(* ===== verification/BufferDesc.v ===== *)
(** * Buffer descriptors

    Models [lac_buffer_desc.c]: the descriptor of a buffer list that is written
    for the hardware into the list's metadata area, the checks and sizes of
    client buffer lists, and the zeroing of part of one.  Memory the
    descriptors are written to is a map from addresses to the values stored
    there, a field at a time; address translation, [virt2phys], is the
    client's. *)

From S2P Require Import Prelude.

#[local] Open Scope Z_scope.
#[local] Open Scope qat_scope.

Module BufferDesc.

Definition INVALID_PHYSICAL_ADDRESS := 0.
Definition ICP_DESCRIPTOR_ALIGNMENT_BYTES := 8.
Definition LAC_NO_ALIGNMENT_SHIFT := 0.

Definition LAC_ALIGN_POW2_ROUNDUP (num align : Z) : Z := clear (u64 (num + align - 1)) (align - 1).
Definition LAC_ADDRESS_ALIGNED (address alignment : Z) : bool :=
  address .& (Z.shiftl 1 alignment - 1) =? 0.

(** [CpaFlatBuffer] and [CpaBufferList]; a pointer is its address, 0 for NULL,
    except that [pBuffers] is the array it points to, [None] for NULL. *)
Record CpaFlatBuffer := FlatBuffer { dataLenInBytes : Z; pData : Z }.
Record CpaBufferList := BufferList {
  numBuffers : Z;
  pBuffers : option (list CpaFlatBuffer);
  pPrivateMetaData : Z;
}.

(** The buffers that can be read through [pBuffers]. *)
Definition bufs_of (l : CpaBufferList) : list CpaFlatBuffer := default [] (pBuffers l).

(** ** Descriptors in memory *)

Abbreviation memory := (gmap Z Z).
Definition store (a v : Z) : M memory () := modify (<[a := v]>).

(** Offsets of the fields of [icp_buffer_list_desc_t] and of
    [icp_flat_buffer_desc_t], and the size of the latter. *)
Definition off_numBuffers := 8.
Definition off_phyBuffers := 16.
Definition off_dataLenInBytes := 0.
Definition off_phyBuffer := 8.
Definition sizeof_flat_desc := 16.

Section write.
Context (virt2phys : Z → Z).

(** The [while] loop over the buffers, with the descriptor to write and the
    sum of the lengths; [None]: an address has no translation. *)
Fixpoint desc_loop (isPhysicalAddress : bool) (num : nat) (bufs : list CpaFlatBuffer)
    (pDesc total : Z) : M memory (option Z) :=
  match num, bufs with
  | O, _ => ret (Some total)
  | S _, [] => fault
  | S num, b :: bufs =>
    store (pDesc + off_dataLenInBytes) (dataLenInBytes b) ;;
    let total := u64 (total + dataLenInBytes b) in
    let phy := if isPhysicalAddress then pData b else virt2phys (pData b) in
    store (pDesc + off_phyBuffer) phy ;;
    if negb isPhysicalAddress && (phy =? INVALID_PHYSICAL_ADDRESS) then ret None else
    desc_loop isPhysicalAddress num bufs (pDesc + sizeof_flat_desc) total
  end.

(** The virtual address of the descriptor: the metadata area moved up to
    where its physical address is aligned. *)
Definition desc_addr (l : CpaBufferList) (bufListDescPhyAddr : Z) : Z :=
  pPrivateMetaData l +
    (LAC_ALIGN_POW2_ROUNDUP bufListDescPhyAddr ICP_DESCRIPTOR_ALIGNMENT_BYTES - bufListDescPhyAddr).

(** The text the two writers share: with [null_for_zero], an empty list gets
    one empty descriptor.  The result: the status and, after a success,
    [*pBufListAlignedPhyAddr] and the total length. *)
Definition write_list (null_for_zero : bool) (l : CpaBufferList) (isPhysicalAddress : bool)
    : M memory (Z * option (Z * Z)) :=
  let bufListDescPhyAddr := virt2phys (pPrivateMetaData l) in
  if bufListDescPhyAddr =? INVALID_PHYSICAL_ADDRESS then ret (CPA_STATUS_FAIL, None) else
  let bufListAlignedPhyAddr :=
    LAC_ALIGN_POW2_ROUNDUP bufListDescPhyAddr ICP_DESCRIPTOR_ALIGNMENT_BYTES in
  let pDesc := desc_addr l bufListDescPhyAddr in
  let pFlat := pDesc + off_phyBuffers in
  store (pDesc + off_numBuffers) (numBuffers l) ;;
  when (null_for_zero && (numBuffers l =? 0))
    (store (pDesc + off_numBuffers) 1 ;;
     store (pFlat + off_dataLenInBytes) 0 ;; store (pFlat + off_phyBuffer) 0) ;;
  r <- desc_loop isPhysicalAddress (Z.to_nat (numBuffers l)) (bufs_of l) pFlat 0 ;;
  match r with
  | None => ret (CPA_STATUS_FAIL, None)
  | Some total => ret (CPA_STATUS_SUCCESS, Some (bufListAlignedPhyAddr, total))
  end.

Definition LacBuffDesc_BufferListDescWrite (l : CpaBufferList) (isPhysicalAddress : bool)
    : M memory (Z * option Z) :=
  let! (st, r) := write_list true l isPhysicalAddress in ret (st, fst <$> r).

Definition LacBuffDesc_BufferListDescWriteAndGetSize (l : CpaBufferList)
    (isPhysicalAddress : bool) : M memory (Z * option (Z * Z)) :=
  write_list false l isPhysicalAddress.
End write.

(** ** Checks and sizes

    The status, and [*pPktSize] after the call. *)

Definition misaligned (b : CpaFlatBuffer) (alignmentShiftExpected : Z) : bool :=
  negb (alignmentShiftExpected =? LAC_NO_ALIGNMENT_SHIFT) &&
  negb (LAC_ADDRESS_ALIGNED (pData b) alignmentShiftExpected).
##########
*What you are asked to do*. Would you transcribe the listing word for word?

*Exercise result*.
(* ===== verification/BufferDesc.v ===== *)
(** * Buffer descriptors

    Models [lac_buffer_desc.c]: the descriptor of a buffer list that is written
    for the hardware into the list's metadata area, the checks and sizes of
    client buffer lists, and the zeroing of part of one.  Memory the
    descriptors are written to is a map from addresses to the values stored
    there, a field at a time; address translation, [virt2phys], is the
    client's. *)

From S2P Require Import Prelude.

#[local] Open Scope Z_scope.
#[local] Open Scope qat_scope.

Module BufferDesc.

Definition INVALID_PHYSICAL_ADDRESS := 0.
Definition ICP_DESCRIPTOR_ALIGNMENT_BYTES := 8.
Definition LAC_NO_ALIGNMENT_SHIFT := 0.

Definition LAC_ALIGN_POW2_ROUNDUP (num align : Z) : Z := clear (u64 (num + align - 1)) (align - 1).
Definition LAC_ADDRESS_ALIGNED (address alignment : Z) : bool :=
  address .& (Z.shiftl 1 alignment - 1) =? 0.

(** [CpaFlatBuffer] and [CpaBufferList]; a pointer is its address, 0 for NULL,
    except that [pBuffers] is the array it points to, [None] for NULL. *)
Record CpaFlatBuffer := FlatBuffer { dataLenInBytes : Z; pData : Z }.
Record CpaBufferList := BufferList {
  numBuffers : Z;
  pBuffers : option (list CpaFlatBuffer);
  pPrivateMetaData : Z;
}.

(** The buffers that can be read through [pBuffers]. *)
Definition bufs_of (l : CpaBufferList) : list CpaFlatBuffer := default [] (pBuffers l).

(** ** Descriptors in memory *)

Abbreviation memory := (gmap Z Z).
Definition store (a v : Z) : M memory () := modify (<[a := v]>).

(** Offsets of the fields of [icp_buffer_list_desc_t] and of
    [icp_flat_buffer_desc_t], and the size of the latter. *)
Definition off_numBuffers := 8.
Definition off_phyBuffers := 16.
Definition off_dataLenInBytes := 0.
Definition off_phyBuffer := 8.
Definition sizeof_flat_desc := 16.

Section write.
Context (virt2phys : Z → Z).

(** The [while] loop over the buffers, with the descriptor to write and the
    sum of the lengths; [None]: an address has no translation. *)
Fixpoint desc_loop (isPhysicalAddress : bool) (num : nat) (bufs : list CpaFlatBuffer)
    (pDesc total : Z) : M memory (option Z) :=
  match num, bufs with
  | O, _ => ret (Some total)
  | S _, [] => fault
  | S num, b :: bufs =>
    store (pDesc + off_dataLenInBytes) (dataLenInBytes b) ;;
    let total := u64 (total + dataLenInBytes b) in
    let phy := if isPhysicalAddress then pData b else virt2phys (pData b) in
    store (pDesc + off_phyBuffer) phy ;;
    if negb isPhysicalAddress && (phy =? INVALID_PHYSICAL_ADDRESS) then ret None else
    desc_loop isPhysicalAddress num bufs (pDesc + sizeof_flat_desc) total
  end.

(** The virtual address of the descriptor: the metadata area moved up to
    where its physical address is aligned. *)
Definition desc_addr (l : CpaBufferList) (bufListDescPhyAddr : Z) : Z :=
  pPrivateMetaData l +
    (LAC_ALIGN_POW2_ROUNDUP bufListDescPhyAddr ICP_DESCRIPTOR_ALIGNMENT_BYTES - bufListDescPhyAddr).

(** The text the two writers share: with [null_for_zero], an empty list gets
    one empty descriptor.  The result: the status and, after a success,
    [*pBufListAlignedPhyAddr] and the total length. *)
Definition write_list (null_for_zero : bool) (l : CpaBufferList) (isPhysicalAddress : bool)
    : M memory (Z * option (Z * Z)) :=
  let bufListDescPhyAddr := virt2phys (pPrivateMetaData l) in
  if bufListDescPhyAddr =? INVALID_PHYSICAL_ADDRESS then ret (CPA_STATUS_FAIL, None) else
  let bufListAlignedPhyAddr :=
    LAC_ALIGN_POW2_ROUNDUP bufListDescPhyAddr ICP_DESCRIPTOR_ALIGNMENT_BYTES in
  let pDesc := desc_addr l bufListDescPhyAddr in
  let pFlat := pDesc + off_phyBuffers in
  store (pDesc + off_numBuffers) (numBuffers l) ;;
  when (null_for_zero && (numBuffers l =? 0))
    (store (pDesc + off_numBuffers) 1 ;;
     store (pFlat + off_dataLenInBytes) 0 ;; store (pFlat + off_phyBuffer) 0) ;;
  r <- desc_loop isPhysicalAddress (Z.to_nat (numBuffers l)) (bufs_of l) pFlat 0 ;;
  match r with
  | None => ret (CPA_STATUS_FAIL, None)
  | Some total => ret (CPA_STATUS_SUCCESS, Some (bufListAlignedPhyAddr, total))
  end.

Definition LacBuffDesc_BufferListDescWrite (l : CpaBufferList) (isPhysicalAddress : bool)
    : M memory (Z * option Z) :=
  let! (st, r) := write_list true l isPhysicalAddress in ret (st, fst <$> r).

Definition LacBuffDesc_BufferListDescWriteAndGetSize (l : CpaBufferList)
    (isPhysicalAddress : bool) : M memory (Z * option (Z * Z)) :=
  write_list false l isPhysicalAddress.
End write.

(** ** Checks and sizes

    The status, and [*pPktSize] after the call. *)

Definition misaligned (b : CpaFlatBuffer) (alignmentShiftExpected : Z) : bool :=
  negb (alignmentShiftExpected =? LAC_NO_ALIGNMENT_SHIFT) &&
  negb (LAC_ADDRESS_ALIGNED (pData b) alignmentShiftExpected).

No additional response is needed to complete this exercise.